You’ll lose some fitness after five weeks, but I’m thinking it isn’t as much as you are attributing it to regarding lack of activity. Specifically, are you sure that the sore ribs aren’t inhibiting your breathing to a significant degree and what you are experiencing is low O2 saturation levels.
I’d give it some more time for the ribs to recover, keep working on expanding your currents limits and try and stay positive. I’ll betcha that’ll you come out of this with a lot more retained fitness than you think.
I’d say frequency. Every year up until this past year I took off the winter from running and had to start over again in February. I was pissed at how “out of shape” I’d gotten. I slowly built up until I could run every other day for at least 30-45 mins. I kept at it and in 5 or 6 weeks I was well on my way. I also enjoyed watching my heart rate come down as the weeks passed. It’s just time man that’s all. Go easy and don’t push it or you’ll need another rant soon. Hang in there.
Was that you on rt9N? I saw someone surrounded by emt’s still lying on the ground when I went by. It did not look good. If it was you I’m glad your on the road to recovery.

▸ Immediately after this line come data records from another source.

(** * The explorer of the playground: a path-keyed virtual file system

    Shallow embedding of the [Explorer] and [PgExplorer] classes of
    client/src/utils/pg and the properties of their mutations and
    queries.

    The explorer keeps one JavaScript object, [files], whose property
    names are paths and whose values are [ItemInfo] objects.  The object
    is modelled as an association list in property order: a [for ... in]
    loop enumerates string keys in the order in which they were created,
    an assignment to an existing key keeps its place and an assignment to
    a new key appends it.  A property may hold [undefined] (the file
    branch of [renameItem] stores whatever [files[fullPath]] was), so a
    value is an [option ItemInfo].  Reading or writing a field of
    [undefined] raises a [TypeError]; the store at that moment is kept in
    the outcome, since the explorer object lives on after the exception.

    Property lookup is lookup among the own properties of [files].  This
    is what the host language does for the keys of the explorer, which are
    paths: a path contains the separator, so it is neither the name of a
    property inherited from [Object.prototype] nor an array index, which
    would be enumerated before the other keys.  The theorems that depend
    on this carry it as a hypothesis: [isPath] for a path that is looked
    up or added, [pathArg] for the paths of a sequence of mutations.

    Besides the explorer the development covers the loop of
    [PgExplorer.openAllParents], with the document seen through the
    paths that have an element, the static methods of [PgWallet] that
    keep the wallet in the local storage, and [getIconSrc] of the
    [LangIcon] component. *)

From Stdlib Require Import String Ascii List Bool Arith Lia.
From Stdlib Require DecimalString.
Import ListNotations.
Open Scope string_scope.
Open Scope list_scope.

(** ** String primitives of the host language *)

Module Js.

(** [s.startsWith(p)] *)
Definition startsWith (s p : string) : bool := String.prefix p s.

(** [s.endsWith(suf)]: some suffix of [s] is [suf]. *)
Fixpoint endsWith (s suf : string) : bool :=
  String.eqb s suf ||
  match s with
  | EmptyString => false
  | String _ r => endsWith r suf
  end.

(** [s.includes(sub)] *)
Fixpoint includes (s sub : string) : bool :=
  String.prefix sub s ||
  match s with
  | EmptyString => false
  | String _ r => includes r sub
  end.

(** Pieces of [s] between the occurrences of a non-empty separator, found
    from the left and not overlapping; [skip] counts the characters of a
    matched separator still to be dropped. *)
Fixpoint splitOn (sep : string) (skip : nat) (s : string) : list string :=
  match s with
  | EmptyString => [EmptyString]
  | String c r =>
      match skip with
      | S k => splitOn sep k r
      | O =>
          if String.prefix sep s
          then EmptyString :: splitOn sep (String.length sep - 1) r
          else match splitOn sep 0 r with
               | h :: t => String c h :: t
               | [] => [String c EmptyString]
               end
      end
  end.

(** The characters of a string, each one a string.  A character of the
    model is one code unit of the string of the code: the strings of the
    model are those whose code units are below 256. *)
Fixpoint chars (s : string) : list string :=
  match s with
  | EmptyString => []
  | String c r => String c EmptyString :: chars r
  end.

(** [s.split(sep)] for a string separator and no limit. *)
Definition split (s sep : string) : list string :=
  match sep with
  | EmptyString => chars s
  | _ => splitOn sep 0 s
  end.

(** The property name of array index [i], as [for ... in] over an array
    yields it. *)
Definition indexKey (i : nat) : string :=
  DecimalString.NilEmpty.string_of_uint (Nat.to_uint i).

(** [\w] of a regular expression without the unicode flag. *)
Definition isWordChar (c : ascii) : bool :=
  let n := nat_of_ascii c in
  (Nat.leb 48 n && Nat.leb n 57) || (Nat.leb 65 n && Nat.leb n 90) ||
  (Nat.leb 97 n && Nat.leb n 122) || Nat.eqb n 95.

Fixpoint allChars (p : ascii -> bool) (s : string) : bool :=
  match s with
  | EmptyString => true
  | String c r => p c && allChars p r
  end.

End Js.

(** ** Data model *)

(** Modelled from the spec: the [ItemError] enumeration of
    pg/errors, which is imported by the explorer but is not among the
    sources; the explorer uses these two members. *)
Inductive ItemError : Type := InvalidName | AlreadyExists.

(** [interface ItemInfo { content?: string; current?: boolean; tabs?: boolean }] *)
Record ItemInfo : Type := mkItem {
  content : option string;
  current : option bool;
  tabs : option bool
}.

(** The object literal [{}]. *)
Definition emptyItem : ItemInfo := mkItem None None None.

(** [interface FullFile extends ItemInfo { path: string }] *)
Record FullFile : Type := mkFull {
  f_path : string;
  f_content : option string;
  f_current : option bool;
  f_tabs : option bool
}.

(** [interface Folder { folders: string[]; files: string[] }] *)
Record Folder : Type := mkFolder {
  folders : list string;
  files : list string
}.

(** [{ folder: true }] or [{ file: true }] *)
Inductive ItemType : Type := IsFolder | IsFile.

(** The [files] object: own properties in enumeration order. *)
Definition Files : Type := list (string * option ItemInfo).

(** Truthiness of an optional boolean and of an optional string. *)
Definition truthyB (o : option bool) : bool :=
  match o with Some true => true | _ => false end.

Definition truthyS (o : option string) : bool :=
  match o with
  | Some EmptyString => false
  | Some _ => true
  | None => false
  end.

(** *** Property operations on the store *)

Definition keys (fs : Files) : list string := map fst fs.

(** Own property [k], if there is one. *)
Fixpoint lookup (k : string) (fs : Files) : option (option ItemInfo) :=
  match fs with
  | [] => None
  | (k', v) :: r => if String.eqb k' k then Some v else lookup k r
  end.

(** The value of the expression [files[k]], for [k] a key of the store
    or a string that names no property of [Object.prototype]: every
    string that contains the separator is one. *)
Definition getProp (k : string) (fs : Files) : option ItemInfo :=
  match lookup k fs with
  | Some v => v
  | None => None
  end.

(** [k in files] for own properties. *)
Definition hasProp (k : string) (fs : Files) : bool :=
  existsb (String.eqb k) (keys fs).

(** [files[k] = v]: an existing key keeps its place; a new key comes
    last in the enumeration, as it does in the code unless it is an array
    index, which no string that contains the separator is. *)
Fixpoint setProp (k : string) (v : option ItemInfo) (fs : Files) : Files :=
  match fs with
  | [] => [(k, v)]
  | (k', v') :: r =>
      if String.eqb k' k then (k, v) :: r else (k', v') :: setProp k v r
  end.

(** [delete files[k]] *)
Definition deleteProp (k : string) (fs : Files) : Files :=
  filter (fun kv => negb (String.eqb (fst kv) k)) fs.

(** ** Computations over the store *)

Inductive Outcome (A : Type) : Type :=
| Returned (a : A) (fs : Files)
| Raised (fs : Files).

Arguments Returned {A} a fs.
Arguments Raised {A} fs.

(** The store an outcome leaves behind. *)
Definition storeOf {A : Type} (o : Outcome A) : Files :=
  match o with
  | Returned _ fs => fs
  | Raised fs => fs
  end.

Definition M (A : Type) : Type := Files -> Outcome A.

Definition ret {A : Type} (a : A) : M A := fun fs => Returned a fs.

Definition bind {A B : Type} (m : M A) (f : A -> M B) : M B :=
  fun fs =>
    match m fs with
    | Returned a fs' => f a fs'
    | Raised fs' => Raised fs'
    end.

Declare Scope explorer_scope.
Delimit Scope explorer_scope with explorer.
Notation "x <- m ;; k" := (bind m (fun x => k))
  (at level 61, m at next level, right associativity) : explorer_scope.
Notation "m ;;; k" := (bind m (fun _ => k))
  (at level 61, right associativity) : explorer_scope.
Open Scope explorer_scope.

(** [throw new TypeError] *)
Definition typeError {A : Type} : M A := fun fs => Raised fs.

(** [files[k]] *)
Definition readProp (k : string) : M (option ItemInfo) :=
  fun fs => Returned (getProp k fs) fs.

(** [files[k] = v] *)
Definition writeProp (k : string) (v : option ItemInfo) : M unit :=
  fun fs => Returned tt (setProp k v fs).

(** [delete files[k]] *)
Definition removeProp (k : string) : M unit :=
  fun fs => Returned tt (deleteProp k fs).

(** [Object.keys(files)] *)
Definition ownKeys : M (list string) :=
  fun fs => Returned (keys fs) fs.

(** Whether [k] is still a key, as a [for ... in] loop checks before it
    visits a key. *)
Definition stillThere (k : string) : M bool :=
  fun fs => Returned (hasProp k fs) fs.

(** [files[k].field = ...]: the object at [k] is updated in place; a
    [TypeError] when [files[k]] is [undefined]. *)
Definition updateItem (k : string) (f : ItemInfo -> ItemInfo) : M unit :=
  v <- readProp k ;;
  match v with
  | Some i => writeProp k (Some (f i))
  | None => typeError
  end.

Definition withCurrent (b : bool) (i : ItemInfo) : ItemInfo :=
  mkItem (content i) (Some b) (tabs i).

Definition withTabs (b : bool) (i : ItemInfo) : ItemInfo :=
  mkItem (content i) (current i) (Some b).

Definition withContent (c : string) (i : ItemInfo) : ItemInfo :=
  mkItem (Some c) (current i) (tabs i).

(** [for (const k in files) body]: the keys are those present when the
    loop starts, a key deleted before its turn is skipped, and keys added
    during the loop are not visited.  The body either continues with the
    new value of the loop's local variables ([inl]) or returns from the
    enclosing method ([inr]). *)
Fixpoint forIn {A R : Type} (ks : list string)
    (body : string -> A -> M (A + R)) (acc : A) : M (A + R) :=
  match ks with
  | [] => ret (inl acc)
  | k :: rest =>
      here <- stillThere k ;;
      if here
      then x <- body k acc ;;
           match x with
           | inl acc' => forIn rest body acc'
           | inr r => ret (inr r)
           end
      else forIn rest body acc
  end.

(** ** PgExplorer: the path algebra *)

Module PgExplorer.

Definition getItemTypeFromPath (path : string) : ItemType :=
  if Js.endsWith path "/" then IsFolder else IsFile.

Definition getItemTypeFromName (itemName : string) : ItemType :=
  if Js.includes itemName "." then IsFile else IsFolder.

(** [itemsArr[i]] for an index that may be negative or out of range. *)
Definition at_ (l : list string) (n back : nat) : option string :=
  if Nat.ltb n back then None else nth_error l (n - back).

(** The result is [undefined] only for an index out of range, which does
    not happen: a path that ends with the separator splits into two
    items at least. *)
Definition getItemNameFromPath (path : string) : option string :=
  let itemsArr := Js.split path "/" in
  match getItemTypeFromPath path with
  | IsFolder => at_ itemsArr (length itemsArr) 2
  | IsFile => at_ itemsArr (length itemsArr) 1
  end.

(** The loop [for (let i = 0; i < bound; i++)] over the first [bound]
    items, skipping empty ones. *)
Fixpoint joinItems (items : list string) (bound : nat) (acc : string) : string :=
  match bound, items with
  | S b, it :: rest =>
      if String.eqb it "" then joinItems rest b acc
      else joinItems rest b (acc ++ (it ++ "/"))%string
  | _, _ => acc
  end.

Definition getParentPathFromPath (path : string) : string :=
  let itemsArr := Js.split path "/" in
  match getItemTypeFromPath path with
  | IsFolder => joinItems itemsArr (length itemsArr - 2) "/"
  | IsFile => joinItems itemsArr (length itemsArr - 1) "/"
  end.

(** [/^(?!\.)[\w.-]+$/] *)
Definition nameRegex (name : string) : bool :=
  match name with
  | EmptyString => false
  | String c _ =>
      negb (Ascii.eqb c ".") &&
      Js.allChars (fun a => Js.isWordChar a || Ascii.eqb a "." || Ascii.eqb a "-") name
  end.

Definition isItemNameValid (name : string) : bool :=
  nameRegex name && negb (Js.includes name "//") && negb (Js.includes name "..").

End PgExplorer.

(** ** Explorer: the methods on the store *)

Module Explorer.

Import PgExplorer.

Definition getFileContentFromPath (path : string) : M (option string) :=
  fileInfo <- readProp path ;;
  match fileInfo with
  | Some i => ret (content i)
  | None => ret None
  end.

Definition pushItem (item : string) (acc : Folder) : Folder :=
  if negb (existsb (String.eqb item) (files acc)) &&
     negb (existsb (String.eqb item) (folders acc)) &&
     negb (String.eqb item "")
  then if Js.includes item "."
       then mkFolder (folders acc) (files acc ++ [item])
       else mkFolder (folders acc ++ [item]) (files acc)
  else acc.

Definition getFolderContent (path : string) : M Folder :=
  ks <- ownKeys ;;
  r <- forIn (R := Empty_set) ks
         (fun itemPath filesAndFolders =>
            if Js.includes itemPath path
            then match nth_error (Js.split itemPath path) 1 with
                 | None => typeError
                 | Some rest =>
                     match Js.split rest "/" with
                     | item :: _ => ret (inl (pushItem item filesAndFolders))
                     | [] => typeError
                     end
                 end
            else ret (inl filesAndFolders))
         (mkFolder [] []) ;;
  match r with
  | inl filesAndFolders => ret filesAndFolders
  | inr e => match e with end
  end.
(* ------------------------------------------------------------------ *)
(** ** [NvimUpdater.get_installed_version] *)

(** [probe] is what [run([self.apprun_path, "--version"], ...)] gives:
    [Some (returncode, stdout)], or [None] when [run] raises (no such
    file, not executable, the 5 s timeout); [except Exception] turns
    every exception, [IndexError] included, into [None]. *)
Definition get_installed_version (probe : option (Z * string)) : option string :=
  match probe with
  | None => None
  | Some (returncode, stdout) =>
      if returncode =? 0 then
        match PySplit.first_line stdout with
        | None => None
        | Some first_line =>
            if String.prefix "NVIM v" first_line
            then PySplit.first_word (PySplit.second_field "NVIM v" first_line)
            else None
        end
      else None
  end.

(** A string holding none of the whitespace of [str.split()]. *)
Definition no_space (v : string) : bool :=
  forallb (fun c => negb (PySplit.is_space c)) (list_ascii_of_string v).

(* ------------------------------------------------------------------ *)
(** ** [download_latest] from its start, and [download_and_install] *)

(** [self.latest_release.get_appimage_url(arch)] *)
Definition get_appimage_url (r : ReleaseInfo) (arch : Architecture) : option string :=
  match find_appimage_asset arch (assets r) with
  | Some asset => Some (browser_download_url asset)
  | None => None
  end.

(** [self.latest_release.get_appimage_size(arch)]: an asset instance is
    always truthy. *)
Definition get_appimage_size (r : ReleaseInfo) (arch : Architecture) : option Z :=
  match find_appimage_asset arch (assets r) with
  | Some asset => Some (size asset)
  | None => None
  end.

(** [ReleaseManager().download_latest(target_dir)]: [arch] is the result
    of [Architecture.detect_current()] and [release] the one of
    [fetch_latest_release()] ([None]: they raise).  A missing or empty
    download URL raises [ValueError]; from the temporary file on the body
    is [download_latest] above.  [None] when it raises. *)
Definition download_latest_full (arch : option Architecture) (release : option ReleaseInfo)
  (fs : fs_state) (target_dir tmp_name : string) (env : DownloadEnv)
  : option (bool * fs_state) :=
  match arch, release with
  | Some a, Some r =>
      match get_appimage_url r a with
      | None => None
      | Some download_url =>
          if String.eqb download_url "" then None
          else Some (download_latest fs target_dir tmp_name (get_appimage_size r a) env)
      end
  | _, _ => None
  end.

(** [NvimUpdater.download_and_install]: its result and the file system
    afterwards, or [None] when an exception propagates out of it;
    [extracted] says whether [--appimage-extract] succeeds. *)
Definition download_and_install (u : NvimUpdater) (fs : fs_state)
  (arch : option Architecture) (release : option ReleaseInfo) (tmp_name : string)
  (env : DownloadEnv) (extracted : bool) : option (bool * fs_state) :=
  match download_latest_full arch release fs (nvim_dir u) tmp_name env with
  | None => None
  | Some (false, fs1) => Some (false, fs1)
  | Some (true, fs1) =>
      match update_symlink u (extract_appimage u extracted fs1) with
      | None => None
      | Some (fs2, _) => Some (true, fs2)
      end
  end.

(* ------------------------------------------------------------------ *)
(** ** [ConfigRepoManager.update_repo]: the backed-up files *)

(** One line of [git status --porcelain] in the loop of [update_repo]:
    the [file_path] backed up when [status in ["m", "a"]], [None] for a
    skipped line or one that fails to parse.  [parts[0]] holds no
    whitespace, so its [.strip()] changes nothing. *)
Definition backup_target (line : string) : option string :=
  match PySplit.split_max1 line with
  | [st; file_path] =>
      let status := PyStr.lower st in
      if String.eqb status "m" || String.eqb status "a" then Some file_path else None
  | _ => None
  end.

(* ------------------------------------------------------------------ *)
(** ** [Installer.create_update_alias] and [SchedulerManager.setup_crontab] *)

Definition INSTALL_PATH : string := "/opt/nvim/update.py".

Definition newline : string := String "010"%char EmptyString.

Definition alias_line : string :=
  newline +:+ "alias update-nvim-config='python3 " +:+ INSTALL_PATH +:+ " --config'" +:+ newline.

(** The rc file chosen from [os.environ.get("SHELL", "").lower()]. *)
Definition alias_rc_file (shell : string) : option string :=
  let sh := PyStr.lower shell in
  if PyStr.contains "bash" sh then Some "~/.bashrc"
  else if PyStr.contains "zsh" sh then Some "~/.zshrc"
  else None.

(** The [with open(rc_file, "a+")] block: the content afterwards and
    [alias_added]; writes in mode "a+" go to the end. *)
Definition append_alias (content : string) : string * bool :=
  if PyStr.contains "alias update-nvim-config" content then (content, false)
  else (content +:+ alias_line, true).

(** [Installer.create_update_alias] over the contents of the rc files
    (mode "a+" creates a missing one, read as empty). *)
Definition create_update_alias (shell : string) (rc : gmap string string)
  : gmap string string * bool :=
  match alias_rc_file shell with
  | None => (rc, false)
  | Some rc_file =>
      let '(content, alias_added) := append_alias (default "" (rc !! rc_file)) in
      (<[rc_file := content]> rc, alias_added)
  end.

Record CronJob := { job_command : string; job_schedule : string }.

Definition update_command : string := "python3 " +:+ INSTALL_PATH.

(** [SchedulerManager.setup_crontab] on the user's jobs: the jobs
    afterwards and whether [cron.write()] ran; [cron.new] appends. *)
Definition setup_crontab (cron : list CronJob) : list CronJob * bool :=
  if existsb (fun job => String.eqb (job_command job) update_command) cron then (cron, false)
  else (cron ++ [{| job_command := update_command; job_schedule := "0 2 * * *" |}], true).

(* ------------------------------------------------------------------ *)
(** ** [SelfUpdater] *)

(** File contents by path. *)
Abbreviation text_fs := (gmap string string).

Record SelfUpdateEnv := {
  temp_dir : string;         (* [tempfile.gettempdir()] *)
  tmp_writable : bool;       (* the writes in [temp_dir] succeed *)
  mv_ok : string -> bool     (* [mv] onto that target succeeds *)
}.

Definition temp_script (e : SelfUpdateEnv) : string := path_join (temp_dir e) "update_new.py".
Definition replace_script_path (e : SelfUpdateEnv) : string :=
  path_join (temp_dir e) "replace_update.sh".

Definition dq : string := String "034"%char EmptyString.

(** The text of [replace_update.sh]. *)
Definition replace_script (e : SelfUpdateEnv) (target_script : string) : string :=
  "#!/bin/bash" +:+ newline +:+ "sleep 1" +:+ newline +:+
  "mv " +:+ dq +:+ temp_script e +:+ dq +:+ " " +:+ dq +:+ target_script +:+ dq +:+ newline +:+
  "chmod +x " +:+ dq +:+ target_script +:+ dq +:+ newline.
(** X7.  The whitelist of a chat.  Adding a user answers whether the user
    was not yet whitelisted there and makes the lookup of exactly that
    (chat, user) pair true; removing answers whether the user was
    whitelisted and makes the lookup of exactly that pair false; no other
    pair's lookup changes.  The listing of a chat's whitelist holds the
    users whose lookup is true. *)
Theorem whitelist_round_trip (d : Database) (chat user added_by c u : Z) :
  let a := add_whitelist_user d chat user added_by in
  let r := remove_whitelist_user d chat user in
  fst a = negb (is_whitelisted d chat user)
  /\ is_whitelisted (snd a) c u = is_whitelisted d c u || key_eqb (c, u) (chat, user)
  /\ fst r = is_whitelisted d chat user
  /\ is_whitelisted (snd r) c u = is_whitelisted d c u && negb (key_eqb (c, u) (chat, user))
  /\ (In u (get_whitelisted_users d c) <-> is_whitelisted d c u = true).
Proof.
  cbv zeta. unfold add_whitelist_user, remove_whitelist_user, is_whitelisted.
  rewrite whitelisted_get_or_create.
  split; [|split; [|split; [|split]]].
  - now destruct (existsb (key_eqb (chat, user)) (whitelisted_users d)).
  - destruct (existsb (key_eqb (chat, user)) (whitelisted_users d)) eqn:E;
      cbn [snd whitelisted_users with_whitelisted_users].
    + rewrite ?whitelisted_get_or_create.
      destruct (key_eqb (c, u) (chat, user)) eqn:E1; [|now rewrite orb_false_r].
      apply key_eqb_eq in E1. rewrite E1, E. reflexivity.
    + rewrite ?whitelisted_get_or_create, existsb_app. cbn [existsb].
      now rewrite orb_false_r.
  - cbn [fst]. apply filter_length_existsb.
  - cbn [snd whitelisted_users with_whitelisted_users]. apply existsb_key_filter.
  - unfold get_whitelisted_users. rewrite in_map_iff, existsb_exists. split.
    + intros [[c0 u0] [Hu Hin]]. apply filter_In in Hin. destruct Hin as [Hin Hc].
      cbn [fst snd] in *. apply Z.eqb_eq in Hc. subst.
      exists (c, u). split; [exact Hin|apply key_eqb_refl].
    + intros [k [Hin Hk]]. apply key_eqb_eq in Hk. subst k.
      exists (c, u). split; [reflexivity|].
      apply filter_In. split; [exact Hin|apply Z.eqb_refl].
Qed.

Lemma find_settings_app (rows : list ChatSettingsRow) (x : ChatSettingsRow) (c : Z) :
  find (fun r => cs_chat_id r =? c) (rows ++ [x]) =
  match find (fun r => cs_chat_id r =? c) rows with
  | Some r => Some r
  | None => if cs_chat_id x =? c then Some x else None
  end.
Proof.
  induction rows as [|y rows IH]; [reflexivity|].
  cbn [app find]. destruct (cs_chat_id y =? c); [reflexivity|exact IH].
Qed.

Lemma find_settings_map (rows : list ChatSettingsRow) (chat c : Z)
    (f : ChatSettingsRow -> ChatSettingsRow) :
  (forall r, cs_chat_id (f r) = cs_chat_id r) ->
  find (fun r => cs_chat_id r =? c)
       (map (fun r => if cs_chat_id r =? chat then f r else r) rows) =
  option_map (fun r => if cs_chat_id r =? chat then f r else r)
             (find (fun r => cs_chat_id r =? c) rows).
Proof.
  intros Hf. induction rows as [|y rows IH]; [reflexivity|].
  cbn [map find].
  replace (cs_chat_id (if cs_chat_id y =? chat then f y else y)) with (cs_chat_id y)
    by (destruct (cs_chat_id y =? chat); [now rewrite Hf|reflexivity]).
  destruct (cs_chat_id y =? c); [reflexivity|exact IH].
Qed.

Lemma find_settings_id (rows : list ChatSettingsRow) (c : Z) (r : ChatSettingsRow) :
  find (fun r => cs_chat_id r =? c) rows = Some r -> cs_chat_id r = c.
Proof.
  intros H. apply find_some in H. destruct H as [_ H]. now apply Z.eqb_eq.
Qed.

Lemma settings_after_update (d : Database) (chat c : Z)
    (f : ChatSettingsRow -> ChatSettingsRow) :
  (forall r, cs_chat_id (f r) = cs_chat_id r) ->
  find_chat_settings (update_chat_settings (get_or_create_chat d chat) chat f) c =
  if c =? chat
  then Some (f (default (default_chat_settings chat) (find_chat_settings d chat)))
  else find_chat_settings d c.
Proof.
  intros Hf. unfold find_chat_settings, update_chat_settings, get_or_create_chat,
    find_chat_settings.
  destruct (find (fun r => cs_chat_id r =? chat) (chat_settings d)) as [r0|] eqn:E0;
    cbn [chat_settings with_chat_settings default].
  - rewrite find_settings_map by exact Hf.
    destruct (c =? chat) eqn:Ec.
    + apply Z.eqb_eq in Ec. subst c. rewrite E0. cbn [option_map].
      apply find_settings_id in E0. rewrite E0, Z.eqb_refl. reflexivity.
    + destruct (find (fun r => cs_chat_id r =? c) (chat_settings d)) as [r1|] eqn:E1;
        [|reflexivity].
      cbn [option_map]. apply find_settings_id in E1. rewrite E1, Ec. reflexivity.
  - rewrite find_settings_map by exact Hf. rewrite find_settings_app.
    destruct (c =? chat) eqn:Ec.
    + apply Z.eqb_eq in Ec. subst c. rewrite E0. cbn [default_chat_settings cs_chat_id].
      rewrite Z.eqb_refl. cbn [option_map cs_chat_id]. now rewrite Z.eqb_refl.
    + destruct (find (fun r => cs_chat_id r =? c) (chat_settings d)) as [r1|] eqn:E1.
      * cbn [option_map]. apply find_settings_id in E1. rewrite E1, Ec. reflexivity.
      * cbn [default_chat_settings cs_chat_id].
        rewrite Z.eqb_sym, Ec. reflexivity.
Qed.

Lemma active_after_update (d : Database) (chat c : Z)
    (f : ChatSettingsRow -> ChatSettingsRow) :
  (forall r, cs_chat_id (f r) = cs_chat_id r) ->
  is_active_chat (update_chat_settings d chat f) c =
  existsb (fun r => (cs_chat_id r =? c) &&
                    cs_is_active (if cs_chat_id r =? chat then f r else r))
          (chat_settings d).
Proof.
  intros Hf. unfold is_active_chat, update_chat_settings.
  cbn [chat_settings with_chat_settings].
  induction (chat_settings d) as [|y rows IH]; [reflexivity|].
  cbn [map existsb]. rewrite IH.
  replace (cs_chat_id (if cs_chat_id y =? chat then f y else y)) with (cs_chat_id y)
    by (destruct (cs_chat_id y =? chat); [now rewrite Hf|reflexivity]).
  reflexivity.
Qed.

Lemma find_none_not_active (d : Database) (c : Z) :
  find_chat_settings d c = None -> is_active_chat d c = false.
Proof.
  unfold find_chat_settings, is_active_chat. intros H.
  induction (chat_settings d) as [|y rows IH]; [reflexivity|].
  cbn [find existsb] in *. destruct (cs_chat_id y =? c); [discriminate|].
  cbn [andb orb]. now apply IH.
Qed.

That wasn’t me on 9N, but I heard about a couple along that stretch that were pretty nasty - folks getting tangled up. Mine was solo at 85 miles, just past the firehouse aid station on Haselton Rd. Apparently, I don’t need anyone else’s help when I crash. I didn’t see any other spills, but I was alternating spots with a guy who had crashed at the bottom of the hill, fresh out of T1. He had about 1/3 of his shorts completely torn off, and his hip/ass was entirely road rash. Props to that guy for sticking it out (no pun intended).
I’m sorry to hear of your crash. Here’s a positive note: while you’ve lost fitness there are two other factors that have not slid backwards one iota and that’s experience and technique. It’s okay for fitness to wane a bit, in fact that can be a good thing between seasons. I’d recommend starting back with high frequency but keep things very short, and low, low, low on the intensity AND - the most important thing - be mentally present in every workout, have a focus point on some aspect of form so that each short, easy workout gets added value in terms of improving efficiency. If you stick to that for 6 weeks you’ll find that you’ll be able to sprinkle in both moments of intensity and longer durations quickly and easily.
It may take an elite world class athlete up to 20 weeks to return to prior peak fitness level after 2 months of inactivity with most gains occuring in 8 weeks http://thesportfactory.com/site/trainingnews/Detraining.shtml . If you’ve had an injury take you out of racing/training for 2months+, you’ll realize that it is VERY different from 3-4 weeks off, especially if you have to remain relatively inactive. On the plus side, BFD to the next cold or flu that comes along- couldn’t train well or feel crappy or 7-10 days- whatever.